Humans Struggle to Detect Deepfake Speech, According to New Study
In a recent study conducted by researchers at University College London, it was revealed that humans have difficulty detecting deepfake speech. Deepfakes refer to synthetic media, such as voice recordings or videos, that are designed to resemble real individuals. The study found that humans were only able to identify deepfake speech accurately 73 percent of the time.
Deepfakes are created using generative artificial intelligence (AI), a form of machine learning that trains algorithms to replicate original sound and visuals based on patterns and characteristics found in datasets. To assess humans’ ability to distinguish between real and fake speech, the researchers employed a text-to-speech (TTS) algorithm trained on two publicly available datasets in English and Mandarin. The algorithm generated 50 deepfake speech samples in each language, which were distinct from the training data to eliminate bias.
The researchers then played these artificial samples along with genuine speech samples for 529 participants to determine their ability to identify the real content. The results revealed that participants could only detect deepfake speech with 73 percent accuracy, and even after receiving training to recognize aspects of deepfakes, their accuracy only slightly improved.
Kimberly Mai, a researcher from UCL, emphasized the significance of these findings, stating that humans are unable to reliably identify deepfake speech, regardless of any training they receive. Furthermore, the study raised concerns about more advanced deepfake technology, questioning whether humans would be even less capable of detecting the most sophisticated deepfake speech created using future technology.

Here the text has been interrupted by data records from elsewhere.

(** * Catalog generation (calibre/library/catalog.py): a shallow embedding

    The development follows the Python module: the CSV writer of
    [CSV_XML.run], the option validation of [EPUB_MOBI.run], and the
    [CatalogBuilder] helpers and section generators.

    Conventions of the embedding
    - Python text is [string]; a character is an 8-bit [ascii], the code
      points below U+0100 of a unicode text.  The regular expression
      classes used by the module ([a-zA-Z], [0-9], \D) only ever
      distinguish ASCII letters and digits, so every other character is a
      symbol to them, as every other code point is in the source; white
      space and letter case are those of unicode on these code points.
    - A Python exception is the [None] of an [option] result.
    - A dictionary is a [gmap] where it is only looked up, a list of pairs
      where the order of its keys is read.
    - A float is its exact rational value, or an infinity or a NaN.
    - The builder is a record of the fields the generators read and
      assign; what comes from the database, the device and the clock is a
      record of inputs. *)

From Stdlib Require Import ZArith QArith Qabs Ascii String List Lia Bool.
From stdpp Require Import base option list gmap strings sorting.

Local Open Scope Z_scope.

(** ** Text helpers (Python built-ins used by the module) *)

Module Text.

(** The double quote character, code 34. *)
Definition dquote : ascii := Ascii.ascii_of_nat 34.
Definition newline : ascii := Ascii.ascii_of_nat 10.
Definition cr : ascii := Ascii.ascii_of_nat 13.

Definition str1 (c : ascii) : string := String c EmptyString.

(** [sep.join(l)] *)
Fixpoint join (sep : string) (l : list string) : string :=
  match l with
  | [] => ""
  | [x] => x
  | x :: rest => x +:+ sep +:+ join sep rest
  end.

(** [ord(c)] *)
Definition code (c : ascii) : Z := Z.of_N (Ascii.N_of_ascii c).

Definition is_digit (c : ascii) : bool := (48 <=? code c) && (code c <=? 57).
Definition is_upper (c : ascii) : bool := (65 <=? code c) && (code c <=? 90).
Definition is_lower (c : ascii) : bool := (97 <=? code c) && (code c <=? 122).
(** [re.search('[a-zA-Z]', c)] on a single character *)
Definition is_alpha (c : ascii) : bool := is_upper c || is_lower c.
(** [c.isspace()] of a unicode character below U+0100: the space, U+0009
    to U+000D, the separators U+001C to U+001F, U+0085 and U+00A0. *)
Definition is_space (c : ascii) : bool :=
  (code c =? 32) || ((9 <=? code c) && (code c <=? 13))
  || ((28 <=? code c) && (code c <=? 31)) || (code c =? 133) || (code c =? 160).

As a next step, the researchers aim to develop better automated speech detectors as part of ongoing efforts to counter the potential harm caused by artificially generated audio and imagery. While generative AI audio technology offers benefits such as accessibility for individuals with speech limitations or loss, there is growing apprehension that criminals and nation-states could exploit this technology for malicious purposes.
The ability to detect deepfake speech is crucial in mitigating the potential risks associated with its misuse. Researchers and experts are continuously working towards creating effective detection capabilities to address this growing concern. However, the findings of this study highlight the urgent need for enhanced detection technologies to tackle the evolving threat posed by deepfake media.
In conclusion, the research conducted by University College London underscores the challenges humans face in accurately detecting deepfake speech. The study’s findings highlight the need for further development of automated speech detection tools to combat the potential harm caused by the misuse of deepfake technology. By addressing this issue, society can better protect individuals and prevent the manipulation of audio and imagery for malicious purposes.